Tandon advocates a “low-cost health system approach” involving non-physician care coordinators, such as nurses and health workers and a clinical decision-support software on a smartphone or tablet to lower the risk of death.
Dr Mithal pointed out that “sodium-glucose co-transporter inhibitors” are another new class of medicines that improve control blood sugar in type 2 diabetes. “Apart from being a potent anti-diabetic, it promotes weight loss kg in most users and lowers hypoglycemia risk,” he says.
For people with type-1 diabetes, the new insulin combination ensures smooth control with less sudden falls in blood sugar levels.
The best, of course, is prevention. Staying active, having a healthy weight and eating a high fibre-low sugar diet prevents type 2 diabetes, which accounts for 95 per cent of all diabetes cases.
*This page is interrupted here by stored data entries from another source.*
Definition build_short_packet (now : Z) : M Error env Z :=
  let lvl := Level.Application in
  e ← get;
  let c := conn e in
  let n := at_level (next_pn c) lvl in
  let largest_acked := largest_pn lvl c in
  let pn_len := next_pn_len lvl c in
  let pn_offset := 1 + dcid_len c in
  let payload_start := pn_offset + pn_len in
  if len (mem e) <? payload_start + 32 then none else
  '(frame_len, elicits, sending_handshake_done) ← short_frames payload_start;
  if frame_len =? 0 then none else
  let padding_needed := sample_padding pn_len frame_len in
  let padded_frame_len := frame_len + padding_needed in
  _ ← on_mem (zero_fill (payload_start + frame_len) padding_needed);
  _ ← ok_some (on_mem (Packet.encode_short_header (cid_as_slice (remote_cid c)) (short_first_byte c pn_len)));
  _ ← ok_some (on_mem (with_from pn_offset (encode_pn n largest_acked)));
  total ← ok_some (seal (ConnectionKeys.app_send (keys c)) pn_offset payload_start padded_frame_len n pn_len false);
  _ ← update_conn (λ c, if (sending_handshake_done : bool) then c <| need_handshake_done := false |> else c);
  _ ← on_conn count_encrypted;
  _ ← on_conn (record_packet lvl n now total elicits elicits);
  mret total.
“Type 2 diabetes can be prevented or delayed with a healthy diet and exercise, but most people get diagnosed late, often after when complications such as blindness, kidney failure and heart disease have set in,” said Dr Tandon. “Get screened if you have a risk factors, be it obesity, sedentary lifestyle, or a family history.”
Does bariatric surgery work?
Obese people who have had diabetes for less than a decade have very high chances of reversing diabetes if they lose weight. Bariatric or weightloss surgery is a treatment option when all other efforts of losing weight have failed.
“Bariatric surgery is for the morbidly obese with a Body Mass Index – a measure of healthy weight, calculated by your weight in kg divided by the square of height in metres -- of 37.5 and above, which means the person is at least 40-45kg over their healthy weight. Healthy BMI is 18-21. Studies show that every 10 kg of excess weight takes away three years of life,” says Dr Pradeep Chowbey, chairman, minimal access, metabolic and bariatric surgery.
Studies from India has shown bariatric surgery helped control diabetes in 88.4%, lower hypertension in 58%, raise heart-protecting good cholesterol (HDL) in 93%, and triglycerides in 82.1%. “Almost all patients can lower the medicinal dose after surgery, with some even going off insulin. ,” says Dr Chowbey.